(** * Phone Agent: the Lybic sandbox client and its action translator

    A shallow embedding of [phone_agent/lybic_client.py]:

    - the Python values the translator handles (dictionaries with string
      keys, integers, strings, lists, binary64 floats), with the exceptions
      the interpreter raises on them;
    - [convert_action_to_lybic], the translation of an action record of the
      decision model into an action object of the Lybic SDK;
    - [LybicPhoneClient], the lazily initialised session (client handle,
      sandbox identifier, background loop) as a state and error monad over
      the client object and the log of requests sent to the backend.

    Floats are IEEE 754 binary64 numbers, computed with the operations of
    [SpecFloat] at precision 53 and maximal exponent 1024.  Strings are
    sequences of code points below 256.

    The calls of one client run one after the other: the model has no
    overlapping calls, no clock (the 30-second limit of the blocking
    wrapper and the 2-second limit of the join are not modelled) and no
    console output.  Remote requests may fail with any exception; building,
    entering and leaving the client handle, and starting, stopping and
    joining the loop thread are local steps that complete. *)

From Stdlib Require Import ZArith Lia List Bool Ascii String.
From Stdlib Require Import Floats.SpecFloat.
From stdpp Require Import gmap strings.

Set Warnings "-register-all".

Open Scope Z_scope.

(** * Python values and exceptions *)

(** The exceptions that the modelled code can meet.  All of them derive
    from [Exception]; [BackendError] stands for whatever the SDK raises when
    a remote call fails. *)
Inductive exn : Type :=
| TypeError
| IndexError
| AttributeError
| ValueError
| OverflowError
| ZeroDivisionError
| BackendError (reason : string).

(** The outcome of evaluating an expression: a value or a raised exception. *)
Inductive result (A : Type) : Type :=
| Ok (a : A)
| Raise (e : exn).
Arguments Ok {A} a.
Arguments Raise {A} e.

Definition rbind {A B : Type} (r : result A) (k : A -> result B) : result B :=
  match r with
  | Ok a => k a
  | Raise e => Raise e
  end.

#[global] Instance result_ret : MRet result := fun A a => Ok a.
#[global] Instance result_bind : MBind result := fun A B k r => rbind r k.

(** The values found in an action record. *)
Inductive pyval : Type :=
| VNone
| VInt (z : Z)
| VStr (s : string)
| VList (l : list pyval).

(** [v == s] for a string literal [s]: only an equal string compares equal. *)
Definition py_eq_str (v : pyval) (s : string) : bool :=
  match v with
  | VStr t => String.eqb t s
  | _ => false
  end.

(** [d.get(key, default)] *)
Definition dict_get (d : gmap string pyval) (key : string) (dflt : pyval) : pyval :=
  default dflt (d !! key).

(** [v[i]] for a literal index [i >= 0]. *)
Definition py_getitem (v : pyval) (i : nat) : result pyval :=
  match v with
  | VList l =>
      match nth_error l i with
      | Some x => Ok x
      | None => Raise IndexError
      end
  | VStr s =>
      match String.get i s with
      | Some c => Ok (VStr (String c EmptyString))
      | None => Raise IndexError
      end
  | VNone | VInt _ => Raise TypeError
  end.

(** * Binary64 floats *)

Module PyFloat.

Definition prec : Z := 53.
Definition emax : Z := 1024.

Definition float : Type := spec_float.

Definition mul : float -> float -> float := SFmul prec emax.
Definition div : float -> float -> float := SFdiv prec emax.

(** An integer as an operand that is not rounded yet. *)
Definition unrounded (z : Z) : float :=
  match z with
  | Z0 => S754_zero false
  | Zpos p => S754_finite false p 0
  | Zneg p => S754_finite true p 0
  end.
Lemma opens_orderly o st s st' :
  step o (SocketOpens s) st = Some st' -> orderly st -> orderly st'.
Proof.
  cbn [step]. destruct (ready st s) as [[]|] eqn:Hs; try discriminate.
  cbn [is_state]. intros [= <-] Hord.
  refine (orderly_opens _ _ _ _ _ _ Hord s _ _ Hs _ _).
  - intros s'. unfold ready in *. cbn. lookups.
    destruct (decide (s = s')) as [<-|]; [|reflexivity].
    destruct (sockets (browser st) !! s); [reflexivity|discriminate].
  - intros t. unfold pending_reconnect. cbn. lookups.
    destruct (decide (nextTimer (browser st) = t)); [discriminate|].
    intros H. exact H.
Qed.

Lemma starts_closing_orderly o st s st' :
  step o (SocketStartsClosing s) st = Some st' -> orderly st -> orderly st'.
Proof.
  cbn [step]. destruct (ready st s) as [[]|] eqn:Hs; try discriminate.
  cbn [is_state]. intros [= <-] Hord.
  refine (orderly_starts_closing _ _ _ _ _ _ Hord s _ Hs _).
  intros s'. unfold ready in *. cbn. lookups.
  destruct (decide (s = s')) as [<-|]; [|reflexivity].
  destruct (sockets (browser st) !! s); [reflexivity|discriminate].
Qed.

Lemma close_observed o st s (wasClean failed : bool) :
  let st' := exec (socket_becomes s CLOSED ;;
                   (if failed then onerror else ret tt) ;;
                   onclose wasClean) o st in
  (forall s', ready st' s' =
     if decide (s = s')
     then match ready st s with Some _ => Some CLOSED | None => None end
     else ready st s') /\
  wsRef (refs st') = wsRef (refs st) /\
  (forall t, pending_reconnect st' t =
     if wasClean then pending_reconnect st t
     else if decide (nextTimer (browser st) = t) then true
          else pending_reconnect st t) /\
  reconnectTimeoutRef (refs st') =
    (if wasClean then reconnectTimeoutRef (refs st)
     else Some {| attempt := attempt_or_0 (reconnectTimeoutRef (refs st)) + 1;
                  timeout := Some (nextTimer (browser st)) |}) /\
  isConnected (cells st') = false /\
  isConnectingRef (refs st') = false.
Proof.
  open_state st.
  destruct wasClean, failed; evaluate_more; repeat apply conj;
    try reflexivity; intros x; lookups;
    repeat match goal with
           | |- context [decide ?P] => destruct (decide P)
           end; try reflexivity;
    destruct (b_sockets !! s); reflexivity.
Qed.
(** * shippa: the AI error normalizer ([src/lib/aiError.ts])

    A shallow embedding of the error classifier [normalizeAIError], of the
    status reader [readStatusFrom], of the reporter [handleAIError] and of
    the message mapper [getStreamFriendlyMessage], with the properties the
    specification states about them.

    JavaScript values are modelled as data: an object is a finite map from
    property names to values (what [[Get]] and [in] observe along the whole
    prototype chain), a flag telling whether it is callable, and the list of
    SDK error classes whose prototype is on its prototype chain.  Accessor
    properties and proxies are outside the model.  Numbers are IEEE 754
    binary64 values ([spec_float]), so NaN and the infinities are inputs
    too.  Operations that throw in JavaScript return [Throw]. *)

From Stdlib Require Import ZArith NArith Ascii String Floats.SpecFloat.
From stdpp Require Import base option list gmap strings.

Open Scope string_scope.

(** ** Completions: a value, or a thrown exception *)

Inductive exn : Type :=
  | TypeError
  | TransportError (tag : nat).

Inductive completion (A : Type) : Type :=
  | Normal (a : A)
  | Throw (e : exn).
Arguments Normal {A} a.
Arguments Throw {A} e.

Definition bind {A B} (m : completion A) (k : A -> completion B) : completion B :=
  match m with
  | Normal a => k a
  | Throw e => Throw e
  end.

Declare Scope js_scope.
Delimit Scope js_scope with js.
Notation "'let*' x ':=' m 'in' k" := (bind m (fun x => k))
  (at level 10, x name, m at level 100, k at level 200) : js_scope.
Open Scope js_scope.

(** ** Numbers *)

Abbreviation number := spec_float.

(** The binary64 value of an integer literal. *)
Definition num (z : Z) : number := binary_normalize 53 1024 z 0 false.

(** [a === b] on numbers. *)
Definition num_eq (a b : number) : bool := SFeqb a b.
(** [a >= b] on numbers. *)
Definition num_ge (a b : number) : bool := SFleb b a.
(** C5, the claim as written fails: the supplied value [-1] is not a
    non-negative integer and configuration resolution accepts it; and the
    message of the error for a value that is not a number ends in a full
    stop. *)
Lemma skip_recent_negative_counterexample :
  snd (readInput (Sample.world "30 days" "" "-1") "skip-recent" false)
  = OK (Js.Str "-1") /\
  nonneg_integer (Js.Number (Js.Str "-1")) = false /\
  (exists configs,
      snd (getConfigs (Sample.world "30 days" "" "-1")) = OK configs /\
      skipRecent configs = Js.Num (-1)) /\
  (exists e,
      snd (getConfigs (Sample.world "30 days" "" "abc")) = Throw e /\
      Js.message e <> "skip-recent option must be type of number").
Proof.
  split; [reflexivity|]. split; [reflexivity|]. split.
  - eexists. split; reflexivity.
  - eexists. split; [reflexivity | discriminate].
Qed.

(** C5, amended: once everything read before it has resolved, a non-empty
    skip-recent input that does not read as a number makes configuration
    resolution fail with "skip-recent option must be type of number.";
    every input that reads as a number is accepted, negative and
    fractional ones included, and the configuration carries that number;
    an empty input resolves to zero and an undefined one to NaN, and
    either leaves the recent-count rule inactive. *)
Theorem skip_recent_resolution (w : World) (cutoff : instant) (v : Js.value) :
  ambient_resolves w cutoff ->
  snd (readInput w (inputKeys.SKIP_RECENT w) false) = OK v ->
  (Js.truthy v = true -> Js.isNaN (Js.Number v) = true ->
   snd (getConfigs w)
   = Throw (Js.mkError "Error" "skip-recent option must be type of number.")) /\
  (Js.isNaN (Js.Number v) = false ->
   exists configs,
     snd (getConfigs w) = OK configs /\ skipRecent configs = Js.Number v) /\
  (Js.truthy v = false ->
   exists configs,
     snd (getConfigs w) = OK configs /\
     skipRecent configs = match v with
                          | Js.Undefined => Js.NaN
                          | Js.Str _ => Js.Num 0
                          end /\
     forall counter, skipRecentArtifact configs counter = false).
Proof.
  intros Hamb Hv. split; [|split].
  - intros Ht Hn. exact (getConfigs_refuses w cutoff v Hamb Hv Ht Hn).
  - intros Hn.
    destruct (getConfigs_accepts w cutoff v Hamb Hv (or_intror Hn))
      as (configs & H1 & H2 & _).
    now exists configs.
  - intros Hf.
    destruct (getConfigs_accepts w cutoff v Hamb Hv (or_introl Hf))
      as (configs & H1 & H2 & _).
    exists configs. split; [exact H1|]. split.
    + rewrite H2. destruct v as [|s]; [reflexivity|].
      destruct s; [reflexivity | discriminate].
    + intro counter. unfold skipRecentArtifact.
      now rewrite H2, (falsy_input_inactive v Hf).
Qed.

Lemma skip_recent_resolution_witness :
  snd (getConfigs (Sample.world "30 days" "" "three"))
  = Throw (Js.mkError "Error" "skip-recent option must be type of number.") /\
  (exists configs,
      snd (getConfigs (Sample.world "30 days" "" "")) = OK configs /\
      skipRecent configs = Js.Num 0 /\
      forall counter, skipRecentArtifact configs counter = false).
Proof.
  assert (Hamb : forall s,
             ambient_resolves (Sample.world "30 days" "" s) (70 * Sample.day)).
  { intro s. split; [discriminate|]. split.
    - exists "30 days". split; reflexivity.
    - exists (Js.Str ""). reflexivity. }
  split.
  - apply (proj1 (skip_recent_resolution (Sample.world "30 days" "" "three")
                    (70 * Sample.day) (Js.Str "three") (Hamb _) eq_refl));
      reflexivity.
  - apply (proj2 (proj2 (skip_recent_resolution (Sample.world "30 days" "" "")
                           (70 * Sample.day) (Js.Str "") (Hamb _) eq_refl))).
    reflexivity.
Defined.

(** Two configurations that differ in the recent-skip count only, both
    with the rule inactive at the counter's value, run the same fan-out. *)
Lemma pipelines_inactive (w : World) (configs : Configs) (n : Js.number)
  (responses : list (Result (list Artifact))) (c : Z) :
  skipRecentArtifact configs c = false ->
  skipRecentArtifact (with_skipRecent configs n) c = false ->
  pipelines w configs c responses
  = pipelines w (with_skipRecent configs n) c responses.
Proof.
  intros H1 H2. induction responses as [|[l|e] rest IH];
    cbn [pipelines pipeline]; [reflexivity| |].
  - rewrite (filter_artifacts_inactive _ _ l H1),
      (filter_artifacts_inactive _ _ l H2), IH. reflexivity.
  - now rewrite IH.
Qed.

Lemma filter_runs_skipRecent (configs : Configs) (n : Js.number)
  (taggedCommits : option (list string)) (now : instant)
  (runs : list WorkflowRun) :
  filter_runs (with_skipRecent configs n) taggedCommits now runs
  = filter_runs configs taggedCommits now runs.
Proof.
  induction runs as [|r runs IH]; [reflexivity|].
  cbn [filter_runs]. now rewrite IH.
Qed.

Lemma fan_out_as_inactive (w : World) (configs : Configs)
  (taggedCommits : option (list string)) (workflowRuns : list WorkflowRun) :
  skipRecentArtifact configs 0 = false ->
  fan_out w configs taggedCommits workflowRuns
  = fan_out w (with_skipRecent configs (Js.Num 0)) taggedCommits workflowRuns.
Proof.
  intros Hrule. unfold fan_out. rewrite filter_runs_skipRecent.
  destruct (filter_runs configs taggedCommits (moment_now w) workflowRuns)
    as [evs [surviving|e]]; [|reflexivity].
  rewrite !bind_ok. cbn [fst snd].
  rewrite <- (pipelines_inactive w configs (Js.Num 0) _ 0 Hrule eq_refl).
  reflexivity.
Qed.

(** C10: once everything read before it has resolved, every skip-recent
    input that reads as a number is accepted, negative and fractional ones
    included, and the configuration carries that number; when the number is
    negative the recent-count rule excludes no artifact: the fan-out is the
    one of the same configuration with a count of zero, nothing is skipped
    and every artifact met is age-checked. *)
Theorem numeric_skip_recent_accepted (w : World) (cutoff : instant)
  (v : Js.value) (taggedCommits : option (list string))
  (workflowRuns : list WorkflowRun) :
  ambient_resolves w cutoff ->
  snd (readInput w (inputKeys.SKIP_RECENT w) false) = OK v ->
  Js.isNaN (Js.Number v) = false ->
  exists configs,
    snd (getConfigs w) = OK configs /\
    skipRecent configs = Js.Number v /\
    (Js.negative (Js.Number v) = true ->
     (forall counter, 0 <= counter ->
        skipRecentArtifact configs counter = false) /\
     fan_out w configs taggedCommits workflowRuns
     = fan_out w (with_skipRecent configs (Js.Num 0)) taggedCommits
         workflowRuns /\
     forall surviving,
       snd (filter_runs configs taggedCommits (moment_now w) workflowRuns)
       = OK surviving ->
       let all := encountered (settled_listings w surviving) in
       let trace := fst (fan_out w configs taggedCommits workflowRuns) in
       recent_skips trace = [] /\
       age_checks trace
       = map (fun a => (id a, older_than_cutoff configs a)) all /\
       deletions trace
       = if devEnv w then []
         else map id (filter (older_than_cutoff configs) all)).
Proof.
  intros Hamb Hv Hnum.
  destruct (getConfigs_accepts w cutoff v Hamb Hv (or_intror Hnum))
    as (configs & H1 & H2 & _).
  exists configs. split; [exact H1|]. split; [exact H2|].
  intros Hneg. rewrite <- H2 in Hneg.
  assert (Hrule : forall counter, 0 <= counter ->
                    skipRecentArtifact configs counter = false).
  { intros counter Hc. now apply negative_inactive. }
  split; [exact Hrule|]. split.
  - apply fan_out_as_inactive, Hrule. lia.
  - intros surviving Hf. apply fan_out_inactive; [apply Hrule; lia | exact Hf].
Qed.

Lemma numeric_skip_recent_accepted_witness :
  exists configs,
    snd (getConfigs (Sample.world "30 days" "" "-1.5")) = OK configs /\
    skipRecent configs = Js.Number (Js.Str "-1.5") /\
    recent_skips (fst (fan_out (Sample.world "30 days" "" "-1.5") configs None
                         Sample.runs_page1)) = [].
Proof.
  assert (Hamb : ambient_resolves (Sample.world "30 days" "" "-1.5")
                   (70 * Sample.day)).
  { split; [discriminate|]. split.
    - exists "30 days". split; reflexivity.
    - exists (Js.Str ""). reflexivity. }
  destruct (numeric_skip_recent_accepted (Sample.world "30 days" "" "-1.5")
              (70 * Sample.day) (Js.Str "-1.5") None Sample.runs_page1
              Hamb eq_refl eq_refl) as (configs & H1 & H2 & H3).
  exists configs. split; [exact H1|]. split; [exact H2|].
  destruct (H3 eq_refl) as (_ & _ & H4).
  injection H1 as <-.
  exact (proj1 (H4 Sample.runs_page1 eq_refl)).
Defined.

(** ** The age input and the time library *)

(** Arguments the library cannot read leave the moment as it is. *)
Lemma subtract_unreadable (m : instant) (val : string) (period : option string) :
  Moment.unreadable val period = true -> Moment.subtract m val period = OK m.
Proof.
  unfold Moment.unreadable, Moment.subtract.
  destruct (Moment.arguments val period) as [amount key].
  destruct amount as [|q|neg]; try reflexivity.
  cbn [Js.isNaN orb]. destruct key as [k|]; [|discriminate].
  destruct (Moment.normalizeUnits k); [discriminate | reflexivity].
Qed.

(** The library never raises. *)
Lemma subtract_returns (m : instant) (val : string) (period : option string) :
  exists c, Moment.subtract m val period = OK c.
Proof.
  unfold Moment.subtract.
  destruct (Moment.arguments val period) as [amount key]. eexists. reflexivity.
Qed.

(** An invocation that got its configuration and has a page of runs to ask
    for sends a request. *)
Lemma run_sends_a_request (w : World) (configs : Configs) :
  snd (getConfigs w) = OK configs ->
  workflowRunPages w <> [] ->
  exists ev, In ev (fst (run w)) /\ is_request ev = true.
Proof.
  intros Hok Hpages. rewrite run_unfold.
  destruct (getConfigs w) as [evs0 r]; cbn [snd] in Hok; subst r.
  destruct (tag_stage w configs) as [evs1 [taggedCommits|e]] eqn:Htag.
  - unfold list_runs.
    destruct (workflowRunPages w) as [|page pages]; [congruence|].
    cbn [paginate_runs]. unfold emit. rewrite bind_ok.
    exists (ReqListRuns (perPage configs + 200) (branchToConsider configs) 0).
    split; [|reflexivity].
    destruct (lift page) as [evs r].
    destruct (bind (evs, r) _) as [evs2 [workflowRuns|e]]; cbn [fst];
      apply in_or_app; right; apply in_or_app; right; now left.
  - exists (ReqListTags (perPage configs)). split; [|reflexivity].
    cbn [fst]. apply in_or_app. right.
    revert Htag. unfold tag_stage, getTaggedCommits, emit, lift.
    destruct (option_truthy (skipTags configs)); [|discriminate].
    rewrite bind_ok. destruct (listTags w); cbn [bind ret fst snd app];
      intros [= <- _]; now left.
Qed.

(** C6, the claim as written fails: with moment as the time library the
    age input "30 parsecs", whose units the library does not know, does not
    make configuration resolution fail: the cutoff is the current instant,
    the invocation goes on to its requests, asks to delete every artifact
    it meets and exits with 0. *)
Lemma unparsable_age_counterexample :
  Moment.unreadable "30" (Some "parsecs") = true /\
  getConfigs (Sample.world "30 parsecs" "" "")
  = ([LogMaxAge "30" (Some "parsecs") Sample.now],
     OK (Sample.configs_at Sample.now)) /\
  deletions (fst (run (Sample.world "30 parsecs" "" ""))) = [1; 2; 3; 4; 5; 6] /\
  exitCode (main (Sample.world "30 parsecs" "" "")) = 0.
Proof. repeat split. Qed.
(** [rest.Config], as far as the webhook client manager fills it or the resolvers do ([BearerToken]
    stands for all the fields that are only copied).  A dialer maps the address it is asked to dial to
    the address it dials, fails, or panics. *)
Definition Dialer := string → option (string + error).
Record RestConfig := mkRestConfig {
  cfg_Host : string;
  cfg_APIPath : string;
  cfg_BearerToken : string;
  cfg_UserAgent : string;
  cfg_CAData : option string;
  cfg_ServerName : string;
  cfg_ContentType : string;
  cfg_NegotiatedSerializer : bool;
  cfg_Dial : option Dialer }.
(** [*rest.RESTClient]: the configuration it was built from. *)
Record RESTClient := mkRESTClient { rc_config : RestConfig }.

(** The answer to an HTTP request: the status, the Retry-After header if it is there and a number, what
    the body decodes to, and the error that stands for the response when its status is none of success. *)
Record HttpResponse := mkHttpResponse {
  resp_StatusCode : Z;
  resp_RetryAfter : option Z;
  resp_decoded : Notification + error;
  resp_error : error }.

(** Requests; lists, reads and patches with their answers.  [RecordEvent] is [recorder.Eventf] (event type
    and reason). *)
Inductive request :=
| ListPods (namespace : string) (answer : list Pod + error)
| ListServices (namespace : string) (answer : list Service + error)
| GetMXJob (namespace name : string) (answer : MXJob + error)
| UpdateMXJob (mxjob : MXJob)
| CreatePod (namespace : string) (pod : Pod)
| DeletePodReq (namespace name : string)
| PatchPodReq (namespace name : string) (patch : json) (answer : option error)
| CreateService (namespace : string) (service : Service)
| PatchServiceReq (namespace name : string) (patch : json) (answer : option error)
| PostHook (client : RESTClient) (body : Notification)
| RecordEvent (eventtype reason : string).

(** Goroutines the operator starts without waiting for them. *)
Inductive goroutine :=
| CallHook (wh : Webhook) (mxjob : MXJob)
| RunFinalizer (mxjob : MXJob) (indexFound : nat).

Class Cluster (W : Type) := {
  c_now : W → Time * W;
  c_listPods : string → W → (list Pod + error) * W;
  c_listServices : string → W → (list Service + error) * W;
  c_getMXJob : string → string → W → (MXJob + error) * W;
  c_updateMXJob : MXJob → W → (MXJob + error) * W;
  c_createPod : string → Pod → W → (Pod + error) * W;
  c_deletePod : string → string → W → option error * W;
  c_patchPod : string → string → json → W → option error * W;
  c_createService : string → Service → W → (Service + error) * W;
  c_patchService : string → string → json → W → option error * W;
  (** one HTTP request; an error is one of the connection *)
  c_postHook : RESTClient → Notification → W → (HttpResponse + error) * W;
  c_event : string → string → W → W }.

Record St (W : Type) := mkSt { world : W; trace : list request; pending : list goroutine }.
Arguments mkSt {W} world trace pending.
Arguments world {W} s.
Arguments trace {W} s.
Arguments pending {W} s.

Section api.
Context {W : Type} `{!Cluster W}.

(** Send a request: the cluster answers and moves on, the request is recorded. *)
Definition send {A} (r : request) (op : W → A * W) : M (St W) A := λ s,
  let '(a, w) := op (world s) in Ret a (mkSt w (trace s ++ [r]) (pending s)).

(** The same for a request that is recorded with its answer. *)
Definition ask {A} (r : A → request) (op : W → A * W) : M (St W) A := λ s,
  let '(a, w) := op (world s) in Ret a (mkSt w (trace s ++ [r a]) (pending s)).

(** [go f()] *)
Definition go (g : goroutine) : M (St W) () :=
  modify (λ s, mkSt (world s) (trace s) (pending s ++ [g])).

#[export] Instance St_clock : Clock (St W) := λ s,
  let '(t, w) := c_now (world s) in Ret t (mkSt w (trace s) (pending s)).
--
Exercise details => Wherever a line in the records contains the word "values", copy that line.

Task output =>
    - the Python values the translator handles (dictionaries with string
(** * Python values and exceptions *)
(** The values found in an action record. *)
    JavaScript values are modelled as data: an object is a finite map from
    property names to values (what [[Get]] and [in] observe along the whole
    binary64 values ([spec_float]), so NaN and the infinities are inputs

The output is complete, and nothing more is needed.